--- START ---
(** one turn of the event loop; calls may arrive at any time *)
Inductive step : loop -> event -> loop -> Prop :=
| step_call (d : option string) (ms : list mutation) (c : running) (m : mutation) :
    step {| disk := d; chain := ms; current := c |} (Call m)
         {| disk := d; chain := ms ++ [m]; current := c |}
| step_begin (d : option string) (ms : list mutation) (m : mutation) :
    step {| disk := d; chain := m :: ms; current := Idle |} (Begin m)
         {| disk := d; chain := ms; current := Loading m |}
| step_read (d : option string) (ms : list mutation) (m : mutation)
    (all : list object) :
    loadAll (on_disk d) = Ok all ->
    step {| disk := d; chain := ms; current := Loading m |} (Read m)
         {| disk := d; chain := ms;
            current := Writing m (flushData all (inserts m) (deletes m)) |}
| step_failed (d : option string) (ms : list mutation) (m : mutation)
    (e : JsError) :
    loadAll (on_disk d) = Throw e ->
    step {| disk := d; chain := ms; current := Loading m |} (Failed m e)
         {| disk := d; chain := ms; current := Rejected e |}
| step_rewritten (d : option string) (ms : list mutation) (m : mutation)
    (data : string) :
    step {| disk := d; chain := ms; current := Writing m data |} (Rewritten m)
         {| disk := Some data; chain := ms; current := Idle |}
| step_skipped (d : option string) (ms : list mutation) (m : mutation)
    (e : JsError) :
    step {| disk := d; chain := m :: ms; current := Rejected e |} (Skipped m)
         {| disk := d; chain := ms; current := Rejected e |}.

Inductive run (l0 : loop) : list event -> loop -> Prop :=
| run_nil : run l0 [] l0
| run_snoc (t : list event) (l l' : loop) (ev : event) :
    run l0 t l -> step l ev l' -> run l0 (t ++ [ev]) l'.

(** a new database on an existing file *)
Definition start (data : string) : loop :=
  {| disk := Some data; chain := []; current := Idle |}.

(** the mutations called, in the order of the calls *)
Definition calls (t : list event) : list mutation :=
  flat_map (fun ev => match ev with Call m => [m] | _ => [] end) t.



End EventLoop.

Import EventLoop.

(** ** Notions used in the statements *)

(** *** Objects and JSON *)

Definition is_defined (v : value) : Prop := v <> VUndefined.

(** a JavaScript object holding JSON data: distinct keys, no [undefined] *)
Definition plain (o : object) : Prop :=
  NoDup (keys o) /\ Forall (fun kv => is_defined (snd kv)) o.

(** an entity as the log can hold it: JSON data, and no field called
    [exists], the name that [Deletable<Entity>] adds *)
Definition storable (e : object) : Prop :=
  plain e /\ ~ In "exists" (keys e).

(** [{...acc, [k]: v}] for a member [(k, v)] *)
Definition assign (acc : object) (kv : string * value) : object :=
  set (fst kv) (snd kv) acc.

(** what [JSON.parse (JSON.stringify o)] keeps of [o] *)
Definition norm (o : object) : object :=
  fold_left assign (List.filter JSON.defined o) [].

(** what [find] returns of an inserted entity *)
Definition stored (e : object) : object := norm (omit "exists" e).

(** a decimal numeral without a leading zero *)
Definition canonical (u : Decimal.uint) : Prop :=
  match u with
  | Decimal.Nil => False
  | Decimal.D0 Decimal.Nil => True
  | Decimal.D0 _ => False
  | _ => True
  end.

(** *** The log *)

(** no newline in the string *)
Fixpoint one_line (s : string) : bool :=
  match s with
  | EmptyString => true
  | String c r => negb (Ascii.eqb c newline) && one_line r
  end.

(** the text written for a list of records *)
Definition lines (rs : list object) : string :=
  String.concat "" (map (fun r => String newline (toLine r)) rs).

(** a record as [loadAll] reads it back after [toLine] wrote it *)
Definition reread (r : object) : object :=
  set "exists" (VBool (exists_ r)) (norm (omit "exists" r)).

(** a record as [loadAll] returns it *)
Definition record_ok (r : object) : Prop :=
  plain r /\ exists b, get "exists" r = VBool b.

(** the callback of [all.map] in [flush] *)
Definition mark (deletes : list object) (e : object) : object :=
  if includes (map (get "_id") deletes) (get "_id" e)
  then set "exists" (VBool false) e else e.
--- END ---
--- START ---
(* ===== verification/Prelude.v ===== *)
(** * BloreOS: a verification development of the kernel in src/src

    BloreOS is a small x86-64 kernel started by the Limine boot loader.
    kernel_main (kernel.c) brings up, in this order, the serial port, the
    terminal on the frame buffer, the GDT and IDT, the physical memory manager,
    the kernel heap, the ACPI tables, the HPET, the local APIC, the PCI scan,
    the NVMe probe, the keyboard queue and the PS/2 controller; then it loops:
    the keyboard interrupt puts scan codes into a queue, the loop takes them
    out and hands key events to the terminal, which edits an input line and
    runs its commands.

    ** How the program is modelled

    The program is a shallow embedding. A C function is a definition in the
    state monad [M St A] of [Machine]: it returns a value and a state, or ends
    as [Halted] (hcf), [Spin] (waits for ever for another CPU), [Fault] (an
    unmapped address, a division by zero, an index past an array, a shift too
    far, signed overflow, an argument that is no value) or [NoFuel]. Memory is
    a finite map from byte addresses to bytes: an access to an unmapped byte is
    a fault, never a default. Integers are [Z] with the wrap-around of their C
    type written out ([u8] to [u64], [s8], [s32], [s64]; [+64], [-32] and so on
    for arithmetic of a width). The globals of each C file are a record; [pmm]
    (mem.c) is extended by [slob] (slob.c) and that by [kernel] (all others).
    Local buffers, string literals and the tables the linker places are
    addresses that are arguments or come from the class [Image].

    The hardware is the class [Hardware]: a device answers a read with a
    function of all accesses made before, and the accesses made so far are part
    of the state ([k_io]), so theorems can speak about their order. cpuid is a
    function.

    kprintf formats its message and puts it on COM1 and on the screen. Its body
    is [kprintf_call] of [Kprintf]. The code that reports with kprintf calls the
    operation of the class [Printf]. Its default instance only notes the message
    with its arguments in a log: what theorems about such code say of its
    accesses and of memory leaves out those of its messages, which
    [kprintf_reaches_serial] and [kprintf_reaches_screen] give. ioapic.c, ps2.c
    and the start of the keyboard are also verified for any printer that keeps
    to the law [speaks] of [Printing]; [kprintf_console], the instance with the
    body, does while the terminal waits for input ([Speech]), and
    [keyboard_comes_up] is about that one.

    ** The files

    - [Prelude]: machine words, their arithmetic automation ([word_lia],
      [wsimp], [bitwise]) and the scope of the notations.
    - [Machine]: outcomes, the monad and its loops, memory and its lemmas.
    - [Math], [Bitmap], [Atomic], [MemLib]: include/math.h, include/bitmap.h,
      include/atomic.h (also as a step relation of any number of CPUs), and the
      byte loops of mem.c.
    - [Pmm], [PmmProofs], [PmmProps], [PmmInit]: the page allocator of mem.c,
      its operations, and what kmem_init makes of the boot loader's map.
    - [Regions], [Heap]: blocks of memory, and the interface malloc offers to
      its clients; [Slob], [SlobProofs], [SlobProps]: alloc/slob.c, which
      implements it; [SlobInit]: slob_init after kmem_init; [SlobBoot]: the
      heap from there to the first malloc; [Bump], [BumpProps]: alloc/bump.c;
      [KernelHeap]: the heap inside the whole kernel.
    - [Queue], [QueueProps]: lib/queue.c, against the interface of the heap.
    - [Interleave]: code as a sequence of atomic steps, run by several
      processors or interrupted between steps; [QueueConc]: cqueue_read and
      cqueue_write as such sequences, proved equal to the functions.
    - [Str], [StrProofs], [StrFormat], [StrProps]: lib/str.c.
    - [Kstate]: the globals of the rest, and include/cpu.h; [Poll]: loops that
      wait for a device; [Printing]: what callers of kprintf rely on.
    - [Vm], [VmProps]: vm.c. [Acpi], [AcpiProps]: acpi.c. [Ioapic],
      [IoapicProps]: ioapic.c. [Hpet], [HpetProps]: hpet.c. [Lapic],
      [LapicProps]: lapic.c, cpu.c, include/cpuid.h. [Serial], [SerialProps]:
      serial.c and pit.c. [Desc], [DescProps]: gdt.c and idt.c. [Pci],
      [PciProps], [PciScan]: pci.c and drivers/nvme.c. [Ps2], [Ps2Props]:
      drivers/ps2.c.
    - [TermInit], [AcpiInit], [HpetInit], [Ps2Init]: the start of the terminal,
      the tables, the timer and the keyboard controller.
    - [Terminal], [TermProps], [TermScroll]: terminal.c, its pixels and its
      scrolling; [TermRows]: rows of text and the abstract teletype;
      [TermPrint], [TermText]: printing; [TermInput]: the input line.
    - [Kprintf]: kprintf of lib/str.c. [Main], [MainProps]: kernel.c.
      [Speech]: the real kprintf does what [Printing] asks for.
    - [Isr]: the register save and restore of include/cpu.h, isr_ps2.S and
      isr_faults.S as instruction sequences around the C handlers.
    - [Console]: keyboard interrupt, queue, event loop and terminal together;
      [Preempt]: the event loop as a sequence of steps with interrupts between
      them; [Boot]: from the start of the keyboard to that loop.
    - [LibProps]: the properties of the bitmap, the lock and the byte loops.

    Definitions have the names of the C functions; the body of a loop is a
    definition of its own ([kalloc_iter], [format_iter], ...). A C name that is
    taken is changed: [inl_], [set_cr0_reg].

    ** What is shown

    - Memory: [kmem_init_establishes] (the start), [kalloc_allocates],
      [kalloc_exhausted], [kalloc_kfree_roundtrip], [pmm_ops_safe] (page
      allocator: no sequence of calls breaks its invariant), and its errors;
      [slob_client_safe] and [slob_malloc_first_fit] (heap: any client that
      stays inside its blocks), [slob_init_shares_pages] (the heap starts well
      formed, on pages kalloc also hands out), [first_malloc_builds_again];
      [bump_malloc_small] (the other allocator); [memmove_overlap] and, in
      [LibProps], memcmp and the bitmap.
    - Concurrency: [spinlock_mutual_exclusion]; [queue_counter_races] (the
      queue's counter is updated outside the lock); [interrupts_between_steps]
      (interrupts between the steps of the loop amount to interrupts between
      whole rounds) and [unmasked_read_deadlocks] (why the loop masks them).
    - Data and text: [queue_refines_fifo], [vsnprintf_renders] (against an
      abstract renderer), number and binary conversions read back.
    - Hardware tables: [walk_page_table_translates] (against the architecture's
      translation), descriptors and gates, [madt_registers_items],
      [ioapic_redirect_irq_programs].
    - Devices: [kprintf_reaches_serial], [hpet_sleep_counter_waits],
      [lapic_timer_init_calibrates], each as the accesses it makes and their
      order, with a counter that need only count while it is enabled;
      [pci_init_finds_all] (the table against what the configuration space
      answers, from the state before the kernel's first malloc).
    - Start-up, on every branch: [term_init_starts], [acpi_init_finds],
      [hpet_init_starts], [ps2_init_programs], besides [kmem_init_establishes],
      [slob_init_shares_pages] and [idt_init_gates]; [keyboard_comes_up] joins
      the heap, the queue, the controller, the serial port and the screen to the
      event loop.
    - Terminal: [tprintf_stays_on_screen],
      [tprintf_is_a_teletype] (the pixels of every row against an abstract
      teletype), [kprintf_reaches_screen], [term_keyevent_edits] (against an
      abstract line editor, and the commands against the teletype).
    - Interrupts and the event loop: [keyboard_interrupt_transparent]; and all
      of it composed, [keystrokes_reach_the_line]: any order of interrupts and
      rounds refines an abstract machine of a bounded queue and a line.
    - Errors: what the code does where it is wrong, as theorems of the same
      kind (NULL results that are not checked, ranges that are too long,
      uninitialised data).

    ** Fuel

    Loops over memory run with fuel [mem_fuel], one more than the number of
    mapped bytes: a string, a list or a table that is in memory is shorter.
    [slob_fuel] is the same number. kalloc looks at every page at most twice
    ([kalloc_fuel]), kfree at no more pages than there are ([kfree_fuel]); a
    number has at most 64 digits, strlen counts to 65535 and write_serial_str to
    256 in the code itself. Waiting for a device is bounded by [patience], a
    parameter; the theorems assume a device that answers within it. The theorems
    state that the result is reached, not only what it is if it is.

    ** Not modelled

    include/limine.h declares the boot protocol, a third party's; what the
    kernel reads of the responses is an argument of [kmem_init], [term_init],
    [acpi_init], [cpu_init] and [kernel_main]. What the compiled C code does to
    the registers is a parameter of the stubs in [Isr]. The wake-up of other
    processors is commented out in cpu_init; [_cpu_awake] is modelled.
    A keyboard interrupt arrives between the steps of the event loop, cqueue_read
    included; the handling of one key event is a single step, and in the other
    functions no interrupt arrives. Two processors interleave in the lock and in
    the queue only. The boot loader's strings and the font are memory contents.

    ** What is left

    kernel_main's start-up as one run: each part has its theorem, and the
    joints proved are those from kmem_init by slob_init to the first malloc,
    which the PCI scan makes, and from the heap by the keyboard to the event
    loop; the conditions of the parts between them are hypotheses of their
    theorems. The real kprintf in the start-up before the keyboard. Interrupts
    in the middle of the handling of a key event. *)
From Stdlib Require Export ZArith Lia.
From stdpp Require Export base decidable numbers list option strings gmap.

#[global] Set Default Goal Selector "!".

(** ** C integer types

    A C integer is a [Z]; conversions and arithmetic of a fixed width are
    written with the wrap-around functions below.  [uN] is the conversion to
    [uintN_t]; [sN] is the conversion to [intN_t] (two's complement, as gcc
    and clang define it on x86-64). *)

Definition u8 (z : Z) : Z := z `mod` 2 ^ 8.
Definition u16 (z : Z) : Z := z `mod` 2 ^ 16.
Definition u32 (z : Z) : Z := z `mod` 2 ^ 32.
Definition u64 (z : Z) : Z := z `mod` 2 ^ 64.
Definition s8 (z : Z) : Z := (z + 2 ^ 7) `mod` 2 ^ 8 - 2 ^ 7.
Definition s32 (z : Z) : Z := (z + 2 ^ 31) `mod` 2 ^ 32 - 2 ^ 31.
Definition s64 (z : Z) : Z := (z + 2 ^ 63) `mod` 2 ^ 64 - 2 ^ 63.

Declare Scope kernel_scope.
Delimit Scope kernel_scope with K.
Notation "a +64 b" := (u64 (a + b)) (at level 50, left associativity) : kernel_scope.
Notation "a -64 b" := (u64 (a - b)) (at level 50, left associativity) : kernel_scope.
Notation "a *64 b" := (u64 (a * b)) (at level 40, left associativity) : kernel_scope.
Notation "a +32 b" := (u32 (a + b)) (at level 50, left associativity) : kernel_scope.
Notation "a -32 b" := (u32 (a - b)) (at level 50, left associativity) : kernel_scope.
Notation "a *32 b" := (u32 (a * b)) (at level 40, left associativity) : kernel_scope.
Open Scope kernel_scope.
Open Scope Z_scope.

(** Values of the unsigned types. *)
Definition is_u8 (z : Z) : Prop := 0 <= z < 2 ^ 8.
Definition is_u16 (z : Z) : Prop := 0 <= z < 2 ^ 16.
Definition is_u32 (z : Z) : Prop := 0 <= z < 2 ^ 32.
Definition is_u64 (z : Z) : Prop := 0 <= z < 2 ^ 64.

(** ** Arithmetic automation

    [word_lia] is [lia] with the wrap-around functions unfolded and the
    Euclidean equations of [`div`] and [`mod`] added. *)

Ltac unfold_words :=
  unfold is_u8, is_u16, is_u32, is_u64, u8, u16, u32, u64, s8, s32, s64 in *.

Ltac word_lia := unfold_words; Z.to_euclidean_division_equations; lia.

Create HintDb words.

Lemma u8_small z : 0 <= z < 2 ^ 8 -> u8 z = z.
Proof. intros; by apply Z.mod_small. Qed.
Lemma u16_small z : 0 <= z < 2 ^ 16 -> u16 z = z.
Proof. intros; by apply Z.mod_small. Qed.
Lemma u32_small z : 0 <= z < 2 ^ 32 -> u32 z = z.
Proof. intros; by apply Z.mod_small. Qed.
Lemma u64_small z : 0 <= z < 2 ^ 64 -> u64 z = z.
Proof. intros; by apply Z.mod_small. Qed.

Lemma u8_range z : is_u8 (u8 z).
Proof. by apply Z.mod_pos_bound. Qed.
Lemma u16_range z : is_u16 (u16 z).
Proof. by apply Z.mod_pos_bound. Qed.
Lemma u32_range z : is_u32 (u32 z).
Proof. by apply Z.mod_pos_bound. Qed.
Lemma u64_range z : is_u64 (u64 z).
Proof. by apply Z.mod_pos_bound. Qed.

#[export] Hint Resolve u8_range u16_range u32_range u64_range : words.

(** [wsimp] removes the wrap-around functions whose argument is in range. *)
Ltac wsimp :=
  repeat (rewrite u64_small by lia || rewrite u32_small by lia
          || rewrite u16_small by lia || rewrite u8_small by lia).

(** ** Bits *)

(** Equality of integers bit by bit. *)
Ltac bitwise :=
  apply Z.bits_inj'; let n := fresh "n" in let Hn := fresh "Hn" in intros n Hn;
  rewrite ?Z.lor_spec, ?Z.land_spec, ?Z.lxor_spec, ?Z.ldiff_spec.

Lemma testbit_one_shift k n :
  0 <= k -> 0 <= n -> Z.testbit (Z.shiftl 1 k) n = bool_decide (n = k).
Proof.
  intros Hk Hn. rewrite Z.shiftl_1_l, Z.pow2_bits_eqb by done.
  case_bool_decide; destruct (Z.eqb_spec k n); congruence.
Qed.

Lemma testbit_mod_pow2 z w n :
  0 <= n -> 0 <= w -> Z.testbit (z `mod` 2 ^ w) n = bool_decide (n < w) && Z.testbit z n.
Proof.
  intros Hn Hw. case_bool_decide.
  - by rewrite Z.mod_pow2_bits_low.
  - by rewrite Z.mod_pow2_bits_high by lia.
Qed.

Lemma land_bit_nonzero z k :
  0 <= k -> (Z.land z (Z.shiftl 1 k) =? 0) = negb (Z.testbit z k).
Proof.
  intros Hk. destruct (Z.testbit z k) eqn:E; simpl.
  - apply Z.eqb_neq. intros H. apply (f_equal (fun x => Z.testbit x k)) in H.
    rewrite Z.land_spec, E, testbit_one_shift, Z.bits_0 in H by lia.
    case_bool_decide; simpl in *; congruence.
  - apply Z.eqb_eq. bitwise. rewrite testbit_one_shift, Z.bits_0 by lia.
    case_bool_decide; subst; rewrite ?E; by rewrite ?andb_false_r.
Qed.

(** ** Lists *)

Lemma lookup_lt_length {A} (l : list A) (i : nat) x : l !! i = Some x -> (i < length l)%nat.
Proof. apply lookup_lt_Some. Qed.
--- END ---
■ **WORK INSTRUCTIONS**: Your answer must be one number: how many lines of the data contain "destruct".

■ **SOLVED PROBLEM**: 2